Giuseppe Leziroli had made his “sorrowful and contrite” abjuration the previous day, February 17, 1862. He, too, had come to the tribunal’s palace, knelt, and placed his hand on the Gospels as instructed.18 Maria Luisa and the abbess abjured on February 14—the latter in the “House of Women,” Santa Maria del Rifugio, and the former in the Buon Pastore jail.19
After just over two and a half years, the Inquisition trial in the case of Sant’Ambrogio was formally at an end. The tribunal could assume that the defendants had realized their crimes, abjured the errors of faith and morality associated with them, and accepted their just punishments.

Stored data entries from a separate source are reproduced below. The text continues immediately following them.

Lemma endpoints_required_witness :
  ~ is_set (delete "SUBGRAPH_QUERY_ENDPOINT" an_env) "SUBGRAPH_QUERY_ENDPOINT" /\
  endpoints (delete "SUBGRAPH_QUERY_ENDPOINT" an_env)
  = inl "Environment variable SUBGRAPH_QUERY_ENDPOINT is not set" /\
  endpoints an_env
  = inr (JStr "http://node/subgraphs/name/lodestar",
         JStr "ws://node/subgraphs/name/lodestar").
Proof.
  assert (H : ~ is_set (delete "SUBGRAPH_QUERY_ENDPOINT" an_env)
                "SUBGRAPH_QUERY_ENDPOINT").
  { intros (v & Hv & _). vm_compute in Hv. discriminate. }
  split; [exact H|]. split.
  - apply (proj1 (proj2 (endpoints_required
                           (delete "SUBGRAPH_QUERY_ENDPOINT" an_env)))).
    exact H.
  - apply (proj1 (endpoints_required an_env)).
    repeat split; try reflexivity; discriminate.
Defined.

(** ** Header filter *)

(** X17: [rejectBadHeaders] looks at the two headers only: two requests
    that agree on [challenge-bypass-token] and on [x_proxy_id] are both
    rejected or both handed on, whatever their other headers, url and
    body. *)
Theorem rejectBadHeaders_looks_at_two_headers
        (req1 req2 : Request) (res : Response) (next : Handler) :
  headers req1 !! "challenge-bypass-token"
  = headers req2 !! "challenge-bypass-token" ->
  headers req1 !! "x_proxy_id" = headers req2 !! "x_proxy_id" ->
  (rejectBadHeaders req1 res next
   = {| statusCode := 400; sent := Some "Bad Request" |} /\
   rejectBadHeaders req2 res next
   = {| statusCode := 400; sent := Some "Bad Request" |}) \/
  (rejectBadHeaders req1 res next = next req1 res /\
   rejectBadHeaders req2 res next = next req2 res).
Proof.
  intros Hc Hp. unfold rejectBadHeaders, header. rewrite Hc, Hp.
  destruct (truthy _ || truthy _); [left | right]; split; reflexivity.
Qed.

Lemma rejectBadHeaders_looks_at_two_headers_witness :
  rejectBadHeaders via_proxy fresh_response answer
  = answer via_proxy fresh_response /\
  rejectBadHeaders
    {| headers := ∅; url := "/graphql"; body := "{}" |} fresh_response answer
  = {| statusCode := 200; sent := Some "{}" |}.
Proof.
  destruct (rejectBadHeaders_looks_at_two_headers
              via_proxy {| headers := ∅; url := "/graphql"; body := "{}" |}
              fresh_response answer eq_refl eq_refl) as [[H _]|[H1 H2]].
  - vm_compute in H. discriminate.
  - split; [exact H1 | exact H2].
Defined.

(** ** Declared fields have resolvers *)

(** X18: every field [customSchema] declares is a non-null [BigDecimal]
    and has a registration under the type it extends, whose fragment is on
    that type and selects [id]. *)
Theorem declared_fields_are_registered (ext : extension) (d : field_decl) :
  In ext customSchema -> In d (fields_of ext) ->
  type_name d = "BigDecimal" /\ non_null d = true /\
  exists r,
    registration_of (extended ext) (field_name d) = Some r /\
    on_type (reg_fragment r) = extended ext /\
    selects ["id"] (selection_set (reg_fragment r)) = true.
Proof.
  intros He Hd. simpl in He.
  repeat (destruct He as [<-|He];
          [simpl in Hd;
           repeat (destruct Hd as [<-|Hd];
                   [repeat split; eexists; repeat split; reflexivity|]);
           destruct Hd|]).
  destruct He.
Qed.

Lemma declared_fields_are_registered_witness :
  In (Extend "Account"
        [Decl "totalBorrowValueInEth" "BigDecimal" true;
         Decl "totalCollateralValueInEth" "BigDecimal" true]) customSchema /\
  exists r,
    registration_of "Account" "totalCollateralValueInEth" = Some r /\
    on_type (reg_fragment r) = "Account" /\
    selects ["id"] (selection_set (reg_fragment r)) = true.
Proof.
  assert (H : In (Extend "Account"
        [Decl "totalBorrowValueInEth" "BigDecimal" true;
         Decl "totalCollateralValueInEth" "BigDecimal" true]) customSchema).
  { left. reflexivity. }
  split; [exact H|].
  apply (declared_fields_are_registered _
           (Decl "totalCollateralValueInEth" "BigDecimal" true) H).
  right. left. reflexivity.
Defined.

(** ** An account that is not flagged as a borrower *)

(** X19: on an object whose [hasBorrowed] is false, missing, [null] or
    empty, [totalBorrowValueInEth] returns a fresh 0 and the [health]
    resolver returns [null], without reading the positions and without any
    arithmetic. *)
Theorem unflagged_account_short_circuits
        (fields : list (string * jsval)) (st : store) :
  truthy (lookup_field "hasBorrowed" fields) = false ->
  totalBorrowValueInEth (JObj fields) st
  = (Ok (Obj (next_ref st) Dec.zero), Store (S (next_ref st)) (calls st)) /\
  Resolve.health (JObj fields) st = (Ok JNull, st).
Proof.
  intros H. unfold Resolve.health, totalBorrowValueInEth.
  rewrite !(bind_ok _ _ _ _ _ (get_obj _ _ _)), H. split; reflexivity.
Qed.

Lemma unflagged_account_short_circuits_witness :
  truthy JUndefined = false /\
  totalBorrowValueInEth flagless store0 = (Ok (Obj 0 Dec.zero), Store 1 []) /\
  Resolve.health flagless store0 = (Ok JNull, store0).
Proof.
  split; [reflexivity|].
  apply (unflagged_account_short_circuits
           [("id", JStr "0xg"); ("___tokens", JStr "n/a")] store0).
  reflexivity.
Defined.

But there was an exceptional feature to this trial that went beyond the Inquisitors’ everyday experience. In the Sant’Ambrogio case, the pope had made the religious authority of the Holy Office into a criminal court for capital crimes, although they didn’t fall within its jurisdiction. The indissoluble connection between the heresy and the murder charges had made this seem imperative. But, unlike heretical views, crimes could not be corrected through abjuration. This balancing act was palpable, at least indirectly, throughout the whole trial. Following its tradition as a religious tribunal, the court intended to guide the perpetrators both to a verbal renunciation and a practical acceptance of the judgment. This would reconcile them with themselves and, more importantly, with the Church.